Matter of Charles EE. v. Hanna FF.
This text of 141 A.D.3d 754 (Matter of Charles EE. v. Hanna FF.) is published on Counsel Stack Legal Research, covering Appellate Division of the Supreme Court of the State of New York primary law. Counsel Stack provides free access to over 12 million legal documents including statutes, case law, regulations, and constitutions.
Opinion
Appeal from an order of the Family Court of Broome County (Connerton, J.), entered December 9, 2014, which granted petitioner’s application, in a proceeding pursuant to Family Ct Act article 6, to modify a prior order of custody and visitation.

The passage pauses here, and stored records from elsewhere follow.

Lemma program_is_stmt fuel text x σ' :
  Forall byte text → program fuel (init_lexer text) = Ret x σ' →
  ∃ y, x = PROG y ∧ is_stmt y = true ∧ greedy y = true.
Proof.
  intros Ht H. pose proof (wf_init text Ht) as Hwf.
  unfold program in H. run_inv H. destruct x0. on_sym H; [|discriminate H].
  injection H as <- <-. apply statement_sound in Hrun0 as (ts & Hc & Hd & Hg & _). eexists.
  split; [done|]. split; [|done]. apply (proj1 d_stmt_is_stmt _ _ Hd).
  eapply tokens_valid, consumes_tokens; [exact Hwf|exact Hrun|exact Hc|exact Hs|].
  exact (proj1 d_stmt_no_eoi _ _ Hd).
Qed.

(** * Termination *)

(** No integer or identifier of the text is too long for the lexer. *)
Definition no_overflow (text : list Z) : Prop := ∀ n, lex (drop n text) ≠ Overflow.

Section termination.
Context (C : Prop).

(** A measure of what is still to be read. *)
Definition left (σ : lexer) : nat := if bool_decide (sym σ = EOI) then 0%nat else S (length (rem σ)).

Definition ok (σ : lexer) : Prop := wf σ ∧ (C → no_overflow (rem σ)).

(** The run ended: it returned in a state with less than [m] to read, or with a
    syntax error, or it was undefined, which it is not when [C] holds. *)
Definition ends {A} (m : nat) (o : outcome lexer A) : Prop :=
  match o with
  | Ret _ σ' => ok σ' ∧ (left σ' < m)%nat
  | Exit c _ => c = 1
  | Undef => ¬ C
  | _ => False
  end.

Lemma lex_suffix text t r : lex text = Tok t r → ∃ n, r = drop n text.
Proof.
  induction text as [|c cs IH]; cbn [lex]; [intros [= _ <-]; by exists 0%nat|].
  destruct (is_space c); [intros [n ->]%IH; by exists (S n)|].
  destruct (punct c); [intros [= _ <-]; by exists 1%nat|].
  destruct (is_digit c).
  - destruct (span is_digit (c :: cs)) as [ds r'] eqn:Hs. apply span_app in Hs as [-> _].
    case_bool_decide; [|done]. intros [= _ <-]. exists (length ds). by rewrite drop_app_length.
  - destruct (is_lower c); [|done].
    destruct (span is_word (c :: cs)) as [w r'] eqn:Hs. apply span_app in Hs as [-> _].
    case_bool_decide; [|done]. assert (r' = drop (length w) (w ++ r')) by by rewrite drop_app_length.
    destruct (keyword w); [intros [= _ <-]; eauto|]. destruct w as [|? [|]]; try done.
    intros [= _ <-]; eauto.
Qed.

Lemma ends_bind {A B} m1 m2 (m : M lexer A) (k : A → M lexer B) σ :
  ends m1 (m σ) → (∀ x σ', m σ = Ret x σ' → ok σ' → (left σ' < m1)%nat → ends m2 (k x σ')) →
  ends m2 ((m ≫= k) σ).
Proof.
  unfold mbind, M_bind. intros H Hk. destruct (m σ); simpl in H; try done. destruct H. by apply Hk.
Qed.

Lemma ends_ret {A} m (a : A) σ : ok σ → (left σ < m)%nat → ends m (mret (M := M lexer) a σ).
Proof. by split. Qed.

Lemma ends_lt {A} m1 m2 (o : outcome lexer A) : ends m1 o → (m1 ≤ m2)%nat → ends m2 o.
Proof. destruct o; simpl; [intros [??] ?; split; [done|lia]|done..]. Qed.

Lemma next_sym_ends σ : ok σ → sym σ ≠ EOI → ends (left σ) (next_sym σ).
Proof.
  intros [Hwf Hov] Hs. pose proof (next_sym_agrees σ Hwf) as Ha.
  destruct (lex (rem σ)) as [t r| |] eqn:Hl; simpl in Ha.
  - destruct Ha as (σ' & -> & Hwf' & <- & Ht). simpl. split.
    + split; [done|]. intros HC n. destruct (lex_suffix _ _ _ Hl) as [k ->]. rewrite drop_drop. by apply Hov.
    + pose proof (lex_length _ _ _ Hl) as [Hle Hlt]. rewrite -(sym_of_tok _ _ Ht) in Hlt.
      unfold left. rewrite (bool_decide_false (sym σ = EOI)) //. case_bool_decide; [lia|].
      specialize (Hlt H). lia.
  - by destruct Ha as [σ' ->].
  - rewrite Ha. simpl. intros HC. by apply (Hov HC 0%nat).
Qed.

Lemma expect_ends s σ : ok σ → s ≠ EOI → ends (left σ) (expect s σ).
Proof.
  intros Hok Hs. unfold expect. run. destruct (bool_decide_reflect (sym σ = s)) as [E|]; [|done].
  apply next_sym_ends; congruence.
Qed.

(** A round of a loop that goes on reads something. *)
Definition round_ends {X R} (σ : lexer) (o : outcome lexer (X + R)) : Prop :=
  match o with
  | Ret (inl _) σ' => ok σ' ∧ (left σ' < left σ)%nat
  | _ => ends (S (left σ)) o
  end.

Lemma round_ends_lt {X R} σ (o : outcome lexer (X + R)) : ends (left σ) o → round_ends σ o.
Proof. destruct o as [[]| | | |]; simpl; try done. intros [??]. split; [done|lia]. Qed.

Lemma loop_ends {X R} n (body : X → M lexer (X + R)) x σ :
  (∀ x σ', ok σ' → (left σ' ≤ left σ)%nat → round_ends σ' (body x σ')) →
  ok σ → (left σ < n)%nat → ends (S (left σ)) (loop n body x σ).
Proof.
  revert x σ. induction n as [|n IH]; intros x σ Hbody Hok Hn; [lia|].
  rewrite run_loop. unfold mbind, M_bind. pose proof (Hbody x σ Hok (le_n _)) as H.
  destruct (body x σ) as [[x'|r] σ''| | | |]; try done. destruct H as [Hok' Hlt].
  eapply ends_lt; [apply IH; [|done|lia]|lia]. intros y σ' ??. apply Hbody; [done|lia].
Qed.

Ltac ends_call H := run; eapply ends_bind; [apply H|intros ? ? _ ? ?].
Ltac ends_sym := run; repeat match goal with
  | |- context [bool_decide (sym ?σ = ?s)] => destruct (bool_decide_reflect (sym σ = s)); cbn [orb andb negb]; cbv iota
  end.
Lemma abs64_abs n : in_s 64 n → abs64 n = Z.abs n ∧ in_u 64 (Z.abs n).
Proof.
  unfold abs64, in_s, in_u. change (2 ^ (64 - 1)) with (2 ^ 63). intros Hn.
  split; [|lia]. case_bool_decide.
  - rewrite wrap_u_id; [lia|unfold in_u; lia].
  - unfold wrap_u. rewrite -(Z_mod_plus_full n 1 (2 ^ 64)) (Z.mod_small (n + 1 * 2 ^ 64)); [|lia].
    rewrite -(Z_mod_plus_full _ 1 (2 ^ 64)) Z.mod_small; lia.
Qed.

Lemma sgn_product n d : n ≠ 0 → d ≠ 0 →
  Z.sgn n * Z.sgn d = if bool_decide (bool_decide (n < 0) = bool_decide (d < 0)) then 1 else -1.
Proof.
  intros Hn Hd. destruct (bool_decide_reflect (n < 0)), (bool_decide_reflect (d < 0));
    case_bool_decide; try done; lia.
Qed.

Lemma sdiv64_quot n d :
  in_s 64 n → in_s 64 d → d ≠ 0 →
  sdiv64 n d =
    if bool_decide (n = - 2 ^ 63 ∧ d = 1) then None
    else if bool_decide (n = - 2 ^ 63 ∧ d = -1) then Some (- 2 ^ 63)
    else Some (Z.quot n d).
Proof.
  intros Hn Hd Hne. unfold sdiv64.
  destruct (abs64_abs n Hn) as [-> Hun]. destruct (abs64_abs d Hd) as [-> Hud].
  rewrite udiv64_div //; [|lia]. simpl. rewrite Z.quot_div //.
  unfold in_s, in_u in *. change (2 ^ (64 - 1)) with (2 ^ 63) in *.
  pose proof (Z.div_mod (Z.abs n) (Z.abs d) ltac:(lia)) as E.
  pose proof (Z.mod_pos_bound (Z.abs n) (Z.abs d) ltac:(lia)) as Hm.
  assert (0 <= Z.abs n / Z.abs d) by (apply Z.div_pos; lia).
  set (q := Z.abs n / Z.abs d) in *.
  destruct (decide (Z.abs n = 2 ^ 63 ∧ Z.abs d = 1)) as [[En Ed]|Hq].
  - assert (n = - 2 ^ 63) as -> by lia. assert (q = 2 ^ 63) as -> by (rewrite Ed in E Hm; lia).
    assert (d = 1 ∨ d = -1) as [->| ->] by lia; reflexivity.
  - assert (q < 2 ^ 63).
    { apply Z.div_lt_upper_bound; [lia|]. destruct (decide (Z.abs n = 2 ^ 63)); nia. }
    rewrite wrap_s_id; [|lia|unfold in_s; change (2 ^ (64 - 1)) with (2 ^ 63); lia].
    rewrite !(bool_decide_false (_ ∧ _)); [|lia|lia].
    unfold int64_of. rewrite decide_True; [|unfold in_s; change (2 ^ (64 - 1)) with (2 ^ 63); lia].
    destruct (decide (n = 0)) as [->|Hn0].
    { replace q with 0 by (unfold q; rewrite Z.div_0_l; lia). by case_bool_decide. }
    rewrite (sgn_product n d Hn0 Hne). case_bool_decide; f_equal; lia.
Qed.
(* ===== verification/PintosString.v ===== *)
(** The string library of src/bin/OS/pintos/src/lib/string.c on a memory of
    bytes, with the properties of its copying, searching and tokenizing. *)
From S2P Require Export Prelude.
Local Open Scope Z_scope.

(** * Memory

    Addresses are numbers, 0 is [NULL].  A [char] is modelled by its byte, also
    where the code compares signed characters for equality. *)

Abbreviation mem := (gmap Z Z).
Definition NIL : Z := 0.

Definition load_byte (a : Z) : M mem Z := λ m,
  match m !! a with Some c => Ret c m | None => Undef end.
(** Only memory that is there can be written. *)
Definition store_byte (a c : Z) : M mem unit := λ m,
  match m !! a with Some _ => Ret tt (<[a := wrap_u 8 c]> m) | None => Undef end.

(** [for (;; p++)]: look at one position after the other until [step] has a result. *)
Definition search {A} (fuel : nat) (step : Z → M mem (option A)) (p : Z) : M mem A :=
  loop fuel (λ p,
    r ← step p;
    mret (match r with Some a => inr a | None => inl (p + 1) end)) p.

(** The assertions on a block, and on a string. *)
Definition assert_block (p size : Z) : M mem unit := ASSERT (bool_decide (p ≠ NIL ∨ size = 0)).
Definition assert_string (p : Z) : M mem unit := ASSERT (bool_decide (p ≠ NIL)).

(** * Blocks

    The loops that count [size] down run over the positions below [size]. *)

Definition rounds (size : Z) : nat := S (Z.to_nat size).

Definition copy_up (dst src size : Z) : M mem unit :=
  search (rounds size) (λ i,
    if bool_decide (i < size) then
      c ← load_byte (src + i); store_byte (dst + i) c;; mret None
    else mret (Some tt)) 0.

Definition copy_down (dst src size : Z) : M mem unit :=
  search (rounds size) (λ i,
    if bool_decide (i < size) then
      c ← load_byte (src + size - 1 - i); store_byte (dst + size - 1 - i) c;; mret None
    else mret (Some tt)) 0.

Definition memcpy (dst_ src_ size : Z) : M mem Z :=
  assert_block dst_ size;; assert_block src_ size;;
  copy_up dst_ src_ size;;
  mret dst_.

(** The result is the variable [dst], which the first loop has moved. *)
Definition memmove (dst_ src_ size : Z) : M mem Z :=
  assert_block dst_ size;; assert_block src_ size;;
  if bool_decide (dst_ < src_) then
    copy_up dst_ src_ size;;
    mret (dst_ + size)
  else
    copy_down dst_ src_ size;;
    mret dst_.

Definition memcmp (a_ b_ size : Z) : M mem Z :=
  assert_block a_ size;; assert_block b_ size;;
  search (rounds size) (λ i,
    if bool_decide (i < size) then
      a ← load_byte (a_ + i); b ← load_byte (b_ + i);
      mret (if bool_decide (a = b) then None else Some (if bool_decide (a > b) then 1 else -1))
    else mret (Some 0)) 0.

Definition memchr (block_ ch_ size : Z) : M mem Z :=
  assert_block block_ size;;
  search (rounds size) (λ i,
    if bool_decide (i < size) then
      c ← load_byte (block_ + i);
      mret (if bool_decide (c = wrap_u 8 ch_) then Some (block_ + i) else None)
    else mret (Some NIL)) 0.

Definition memset (dst_ value size : Z) : M mem Z :=
  assert_block dst_ size;;
  search (rounds size) (λ i,
    if bool_decide (i < size) then store_byte (dst_ + i) value;; mret None
    else mret (Some tt)) 0;;
  mret dst_.

(** * Strings: [fuel] is more than the length of each string involved *)

Section strings.
Context (fuel : nat).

Petitioner (hereinafter the father) and respondent (hereinafter the mother) are the unmarried parents of two children (born in 1999 and 2002). By order dated July 23, 2012, Family Court awarded the mother sole custody of the children. The father was denied visitation because he refused to consent to supervised visitation, subject to the qualifier that “should [the father] reconsider supervised visits, he may petition the court for such relief.” In May 2014, the father petitioned for a modification of the custody order, now seeking supervised visitation with the children. The mother opposed the request, but, after a fact-finding hearing that included a Lincoln hearing, Family Court granted the petition, approving supervised *755 visitation in a therapeutic setting, with scheduled telephone contact two evenings a week. The mother appeals.
To begin, the attorney for the older child has provided this Court with Family Court’s February 2016 order granting the father biweekly unsupervised visitation with the older child, and expressly superceding the order on appeal. It follows that this appeal is moot insofar as it applies to the older child (see Matter of Attorney for the Child v Cole, 140 AD3d 1335, 1336 [2016]; Matter of McKenna v McKenna, 137 AD3d 1464, 1465 [2016]). ,
As for the younger child, we agree with the father that, in view of the qualifying language of the July 2012 order, he was not required to first show a change in circumstances before seeking supervised visitation. Here, Family Court explained that the prior order “allowed the [flather to refile an appropriate petition for visitation in the future . . . without the burden of demonstrating a . . . change in circumstances.” As such, the issue distills to whether supervised visitation would be in the best interests of the younger child (see Matter of Andrea CC. v Eric DD., 132 AD3d 1028, 1029 [2015]). Visitation with a noncustodial parent is presumed to be in the best interests of a child, but not where that parent’s behavior is shown to be detrimental to the child’s welfare (see Matter of Kadio v Volino, 126 AD3d 1253, 1254 [2015]; Matter of Brown v Erbstoesser, 85 AD3d 1497, 1499 [2011]).
Family Court duly noted, and the father concedes in his brief, that his conduct toward the mother continues to be inappropriate. The father presented the testimony of Roxanne Bocklert, an addiction specialist, who assessed the father in June 2014 and diagnosed him with alcohol dependency in sustained full remission — meaning that he had abstained from alcohol for a year. Family Court was not convinced, commenting that it did not believe that the father was sober. Notably, Bocklert also testified that the father continued to use marihuana on a daily basis, which the father explained “helps him with sleep and back pain.” That said, Jan Prentice, who provided family counseling Tor the father and met with the children on three or four occasions, testified that she would facilitate joint counseling sessions between the father and the younger child. Without in any way excusing the father’s abusive conduct, the court concluded, nonetheless, that limited, supervised visitation would not be detrimental to the younger child. Given this realistic assessment by the court, and considering that a Lincoln hearing was held, we find a sound and substantial basis in the record for the court’s determination (see Matter of Walter *756 TT. v Chemung County Dept. of Social Servs., 132 AD3d 1170, 1171 [2015]; Matter of Keen v Stephens, 114 AD3d 1029, 1031 [2014]).
Ordered that that portion of the appeal as applied to the older child is dismissed, as moot, without costs. Ordered that the remainder of the order is affirmed, without costs.